Confusing P-values with Clinical Impact: The Significance Fallacy

Disclaimer: This post is largely not an argument for or against the recent remdesivir findings. Rather, it’s meant to help you better distinguish the importance of clinical findings from the quality of the evidence for or against those findings. These two often get conflated in the news—even by medical doctors and health experts!

Technical Disclaimer: We’ll analyze time to recovery as a continuous variable for simplicity, though a time-to-event / survival analysis is more appropriate.

Main Lessons

Ask yourself if an RCT’s reported effect size estimate is meaningful, regardless of sample size.
Train yourself to internalize that significance does not imply importance.
Remember that sample size does not correlate with effect size.
Never just say “significant” when you really mean “statistically significant”. You will be misunderstood as saying “important”. Instead, always say or write out the whole phrase “statistically significant”.

Introduction

Remdesivir made headlines again recently thanks to some new findings of its possible efficacy at reducing the time to recovery for hospitalized COVID-19 patients. Keep in mind this is only one randomized controlled trial (RCT), so we won’t really know much until more remdesivir RCTs are done. But we can learn much even from this one trial and how it’s being reported.

In reading or watching news on RCTs, look for these two things:

Significant Confusion. When you hear someone in the news write or talk about a “significant” finding from an RCT, assume that they want to tell you about whether or not it is clinically or scientifically meaningful or useful. But instead, they’ll report its statistical significance when they really wanted to report its scientific or clinical importance. They’ll tell you how good the evidence is when they really wanted to tell you how useful the treatment is. This is because they’re mistaking the scientific or clinical thing they want to tell you (i.e., importance) with the quality of the evidence for that thing (i.e., statistical significance)—without honestly realizing this is what they’re doing. This is called the “significance fallacy” (Kühberger et al, 2015; Silva-Ayçaguer et al, 2010; Barnett and Mathisen, 1997).
(Effect) Size Matters.
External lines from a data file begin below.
(** * scraperadvanced: the fetch / extract / store pipeline of [scrap.PY]

    A shallow embedding of [AdvancedWebScraper] and of [main]'s input loop.

    - Python [str] values are [string]s whose characters are read as code
      points below 256; Python [int]s are [Z].
    - [self.results] is a [dict] and is a [gmap string (list string)].
    - The coroutines [fetch_url] and [extract_data] are programs of a free
      monad [prog]: a tree of the actions the coroutine performs on the
      outside world (the GET request, [asyncio.sleep], the logger, the
      database cursor, the shared [self.results]).  [raise] is a leaf of the
      tree and [try ... except Exception] a transformer of trees.
    - A program is run against two oracles: what the network answers to the
      n-th request of a task, and whether the n-th call of [insert_data]
      raises.  [run] executes one coroutine alone; [gather] executes a pool
      of them the way the asyncio event loop does, switching tasks only where
      a coroutine awaits the network or a sleep. *)

From stdpp Require Import gmap strings list pretty.
From Stdlib Require Import ZArith Ascii.

Set Warnings "-register-all".

Open Scope Z_scope.

(** ** Exceptions, responses, rows *)

Inductive exn_kind :=
| TimeoutError      (* asyncio.TimeoutError: the 10 s timeout of the GET *)
| TransportError    (* aiohttp.ClientError: connection refused, reset, DNS *)
| PayloadError      (* raised while reading or decoding the response body *)
| StorageError      (* psycopg2.Error *)
| KeyError
| ValueError
| EOFError.

(** An exception object: its class and [str(e)]. *)
Record exn := Exn { exn_kind_of : exn_kind; exn_msg : string }.

Inductive result (A : Type) : Type :=
| Ok (a : A)
| Err (e : exn).
Arguments Ok {A} a.
Arguments Err {A} e.

(** What one [session.get(url, ...)] does: it raises, or it yields a response
    with a status and a body; [await response.text()] may itself raise. *)
Inductive attempt :=
| GetRaises (e : exn)
| Response (status : Z) (text : result string).

(** The response object bound by [async with session.get(...) as response]. *)
Record response := Resp { status : Z; text : result string }.

Record row := Row { row_url : string; row_category : string; row_content : string }.

Inductive level := INFO | WARNING | ERROR.

(** ** Coroutines as trees of actions *)

Inductive prog (A : Type) : Type :=
| Ret (a : A)
| Raise (e : exn)
| Get (url : string) (k : attempt -> prog A)           (* await session.get *)
| Sleep (secs : Z) (k : prog A)                        (* await asyncio.sleep *)
| Log (lvl : level) (msg : string) (k : prog A)        (* self.logger.<lvl>(msg) *)
| DbInsert (r : row) (k : result unit -> prog A)       (* cursor.execute(INSERT); conn.commit() *)
| Append (key item : string) (k : result unit -> prog A). (* self.results[key].append(item) *)
Arguments Ret {A} a.
Arguments Raise {A} e.
Arguments Get {A} url k.
Arguments Sleep {A} secs k.
Arguments Log {A} lvl msg k.
Arguments DbInsert {A} r k.
Arguments Append {A} key item k.

Fixpoint bind {A B : Type} (p : prog A) (f : A -> prog B) : prog B :=
  match p with
  | Ret a => f a
  | Raise e => Raise e
  | Get url k => Get url (fun x => bind (k x) f)
  | Sleep secs k => Sleep secs (bind k f)
  | Log lvl msg k => Log lvl msg (bind k f)
  | DbInsert r k => DbInsert r (fun x => bind (k x) f)
  | Append key item k => Append key item (fun x => bind (k x) f)
  end.

(** [try: p except Exception as e: h e].  Every exception of the model is a
    subclass of [Exception]. *)
Fixpoint try_except {A : Type} (p : prog A) (h : exn -> prog A) : prog A :=
  match p with
  | Ret a => Ret a
  | Raise e => h e
  | Get url k => Get url (fun x => try_except (k x) h)
  | Sleep secs k => Sleep secs (try_except k h)
  | Log lvl msg k => Log lvl msg (try_except k h)
  | DbInsert r k => DbInsert r (fun x => try_except (k x) h)
  | Append key item k => Append key item (fun x => try_except (k x) h)
  end.

Declare Scope prog_scope.
Delimit Scope prog_scope with prog.
Notation "x <- p ;; q" := (bind p (fun x => q))
  (at level 100, p at next level, right associativity) : prog_scope.
Notation "p ;; q" := (bind p (fun _ => q))
  (at level 100, right associativity) : prog_scope.
Open Scope prog_scope.

(** What the body of a [for] loop inside a function does when it ends:
    fall through to the next iteration, or [return r] from the function. *)
Inductive flow (R : Type) : Type :=
| Continue
| Return (r : R).
Arguments Continue {R}.
Arguments Return {R} r.

(** [for a in l: body a] followed by [after], inside a function that
    returns an [R]. *)
Fixpoint for_in {A R : Type} (l : list A) (body : A -> prog (flow R))
    (after : prog R) : prog R :=
  match l with
  | [] => after
  | a :: l' =>
      f <- body a;;
      match f with
      | Return r => Ret r
      | Continue => for_in l' body after
      end
  end.

(** [for a in l: body a] with no [return] in the body. *)
Fixpoint for_each {A : Type} (l : list A) (body : A -> prog unit) : prog unit :=
  match l with
  | [] => Ret tt
  | a :: l' => body a;; for_each l' body
  end.

(** The primitive actions as programs. *)
Definition session_get (url : string) : prog response :=
  Get url (fun a =>
    match a with
    | GetRaises e => Raise e
    | Response status text => Ret (Resp status text)
    end).

Definition response_text (r : response) : prog string :=
  match text r with
  | Ok body => Ret body
  | Err e => Raise e
  end.

Definition sleep (secs : Z) : prog unit := Sleep secs (Ret tt).

Definition log (lvl : level) (msg : string) : prog unit := Log lvl msg (Ret tt).

Definition raising (x : result unit) : prog unit :=
  match x with
  | Ok _ => Ret tt
  | Err e => Raise e
  end.

Definition results_append (key item : string) : prog unit :=
  Append key item raising.

(** Python truthiness of a string, and of a string or [None]: the empty
    string and [None] are falsy. *)
Definition nonempty (s : string) : bool :=
  match s with
  | EmptyString => false
  | String _ _ => true
  end.

Definition truthy (o : option string) : bool :=
  match o with
  | Some s => nonempty s
  | None => false
  end.

(** ** [AdvancedWebScraper.insert_data] (lines 47-52)

    The [INSERT] and the [commit] are one storage action: it makes the row
    durable, or it raises and the table is as before. *)
Definition insert_data (url category content : string) : prog unit :=
  DbInsert (Row url category content) raising.

(** ** [AdvancedWebScraper.fetch_url] (lines 54-70) *)

Definition max_retries : Z := 3.

(** The two f-strings of the loop. *)
Definition retry_warning (url : string) (status retry : Z) : string :=
  "Failed to fetch " +:+ url +:+ ". HTTP Status Code: " +:+ pretty status
  +:+ ". Retrying in " +:+ pretty (2 ^ retry) +:+ " seconds...".

Definition request_error (url : string) (e : exn) : string :=
  "Error during request to " +:+ url +:+ ": " +:+ exn_msg e.

(** The body of [for retry in range(max_retries)]: the [try] block and its
    [except Exception as e] handler. *)
Definition fetch_attempt (url : string) (retry : Z) : prog (flow (option string)) :=
  try_except
    (response <- session_get url;;
     if bool_decide (status response = 200) then
       body <- response_text response;;
       Ret (Return (Some body))
     else
       log WARNING (retry_warning url (status response) retry);;
       sleep (2 ^ retry);;
       Ret Continue)
    (fun e =>
       log ERROR (request_error url e);;
       if bool_decide (retry = max_retries - 1) then Ret (Return None)
       else Ret Continue).

Definition fetch_url (url : string) : prog (option string) :=
  for_in (seqZ 0 max_retries) (fetch_attempt url) (Ret None).

(** ** The parsed page

    What [BeautifulSoup(html, "html.parser")] returns: the forest of the
    document, an element carrying its attribute [dict]. *)

Inductive node :=
| Text (s : string)
| Comment (s : string)     (* a comment, a declaration, a processing instruction *)
| Element (name : string) (attrs : gmap string string) (children : list node).

(** [tag.find_all(names)]: the descendants with one of the names, in
    document order. *)
Fixpoint find_all_node (names : list string) (n : node) : list node :=
  match n with
  | Element name attrs children =>
      (if bool_decide (name ∈ names) then [n] else [])
        ++ flat_map (find_all_node names) children
  | _ => []
  end.

Definition find_all (names : list string) (soup : list node) : list node :=
  flat_map (find_all_node names) soup.

(** [tag.text]: the strings below the tag, concatenated; comments are left
    out. *)
Fixpoint node_text (n : node) : string :=
  match n with
  | Text s => s
  | Comment _ => ""
  | Element _ _ children => String.concat "" (map node_text children)
  end.

(** [tag.get(key)]. *)
Definition tag_get (n : node) (key : string) : option string :=
  match n with
  | Element _ attrs _ => attrs !! key
  | _ => None
  end.

(** [str.isspace] on the code points below 256. *)
Definition py_isspace (c : ascii) : bool :=
  let n := Z.of_nat (nat_of_ascii c) in
  bool_decide (9 ≤ n ≤ 13) || bool_decide (28 ≤ n ≤ 32)
  || bool_decide (n = 133) || bool_decide (n = 160).

Fixpoint lstrip (s : string) : string :=
  match s with
  | String c s' => if py_isspace c then lstrip s' else s
  | EmptyString => EmptyString
  end.

(** [str.strip()]. *)
Definition strip (s : string) : string :=
  String.rev (lstrip (String.rev (lstrip s))).

(** The two third-party functions the extraction calls. *)
Class WebLib := {
  BeautifulSoup : string -> list node;
  urljoin : string -> string -> string;
}.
Also listen to what they report as the estimated size of the effect (e.g., reduction in time-to-recovery from 15 days under placebo down to 11 days under remdesivir). That this finding is “statistically significant” only means there was enough statistical evidence in this particular study to say that the observed difference may be real (i.e., enough patients were enrolled to detect that average difference). Ask yourself, is that effect size meaningful or useful in actual medical, clinical, and hospital care? Is a 4-day reduction enough? Maybe, maybe not, depending on the situation and what’s needed in a given community or hospital. (See, for example, Sullivan and Feinn, 2012.)

Unfortunately for our reporter or health official, we’ll see below how statistical significance does not imply scientific or clinical importance. When reading or listening to such reports, never, never, never ever just latch onto the word “significant”. It usually means “statistically significant”, and is useless without the context of the effect size and its clinical usefulness.
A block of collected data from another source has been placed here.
(** [PaymentSchedule.recalculate_with_historical_rates]: the period after
    the call and how the call ended.  [current_date] is the clock reading
    [datetime.now()].  The module has no name [logger] (it imports
    [Column ...], [relationship], [datetime], [enum] and [Base] only), so
    the statement [logger.warning(...)] of the no-data branch raises
    [NameError].  The leading test on the two dates is passed: a datetime
    is true. *)
Definition recalculate_with_historical_rates (self : PaymentSchedule)
           (cbr_key_rates : list CBRKeyRate) (current_date : datetime)
           (base_rate_indicator : string) (credit_spread : R)
  : PaymentSchedule * result unit :=
  let recalculate_interest (self : PaymentSchedule) (total_rate : R) :=
    match period_days self with
    | Some days =>
        if num_truthy (principal_amount self) && negb (days =? 0)
        then
          let self :=
            set_interest_amount
              (Some (calculate_interest_amount (principal_amount self) total_rate days))
              self in
          set_total_payment (interest_amount self) self
        else self
    | None => self
    end in
  if String.eqb base_rate_indicator "KEY_RATE" then
    if DateTime.gtb (period_start_date self) current_date then
      match get_current_key_rate cbr_key_rates with
      | Some current_rate =>
          let self := set_base_rate (Some current_rate) self in
          let self := set_interest_rate (Some (num_add current_rate credit_spread)) self in
          (recalculate_interest self (num_add current_rate credit_spread), Ok tt)
      | None => (self, Ok tt)
      end
    else
      match get_average_key_rate_for_period cbr_key_rates
              (period_start_date self) (period_end_date self) with
      | Some average_base_rate =>
          let self := set_base_rate (Some average_base_rate) self in
          let self :=
            set_interest_rate (Some (num_add average_base_rate credit_spread)) self in
          (recalculate_interest self (num_add average_base_rate credit_spread), Ok tt)
      | None => (self, Raise (NameError "logger"))
      end
  else (self, Ok tt).

(** *** routers/credits.py *)

(** The try body of [get_base_rate_value]. *)
Definition get_base_rate_value_try (base_rate_indicator : string)
           (cbr_key_rates : list CBRKeyRate) : result R :=
  if String.eqb base_rate_indicator "KEY_RATE" then
    match get_current_key_rate cbr_key_rates with
    | Some current_rate => Ok current_rate
    | None => Ok (num_of_Z 16)                                  (* 16.0 *)
    end
  else if String.eqb base_rate_indicator "LIBOR" then
    Ok (num_of_Z 5)                                             (* 5.0 *)
  else if String.eqb base_rate_indicator "SOFR" then
    Ok (num_div (num_of_Z 45) (num_of_Z 10))                    (* 4.5 *)
  else Ok (num_of_Z 16).                                        (* 16.0 *)

(** [get_base_rate_value]: [except Exception] answers 16.0. *)
Definition get_base_rate_value (base_rate_indicator : string)
           (cbr_key_rates : list CBRKeyRate) : R :=
  match get_base_rate_value_try base_rate_indicator cbr_key_rates with
  | Ok v => v
  | Raise _ => num_of_Z 16
  end.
But before you dismiss this as “pedantic statistical policing”, read on…

Two Hypothetical Scenarios

It is mathematically impossible to tell if a finding is clinically or scientifically important just from knowing whether or not it was “statistically significant”.

In an RCT, a “statistically significant” effect is one with enough statistical evidence in favor of the hypothesized effect versus either no effect or some other baseline effect (e.g., from a standard of care). Does this mean the finding is actually clinically or scientifically meaningful? Maybe, maybe not. It is mathematically impossible to tell if a finding is clinically or scientifically important just from knowing whether or not it was “statistically significant”. (See Figures 1 and 2 and the Appendix for an example and proof sketch.)

Even for a given effect size, statistical significance can only tell you how big your sample was—not how important that effect size is. And sample size does not correlate with effect size in general: Enrolling more patients can increase statistical significance, but it doesn’t improve or reduce the clinical impact of your drug. (It is what it is.)

That is, “statistical significance” has everything to do with the quality of evidence. But it has nothing to do with “clinical importance” (i.e., if what the evidence shows is meaningful or useful). The confusion arises because in an RCT, “statistical significance” is produced by either a really big treatment effect or lots of evidence for an effect. Most people—myself included—naturally think of the word “significant” to mean the former. However, a finding will still be “statistically significant” when only one of these things is true, as in the two hypothetical Scenarios below.

First, let’s assume the effects are identical for all patients, but that the time to recovery varies by 2 days on average (i.e., the standard deviation is 2 days). Let’s also assume 15 days is the true baseline time to recovery (i.e., control outcome), so we will design single-arm trials wherein all patients get remdesivir.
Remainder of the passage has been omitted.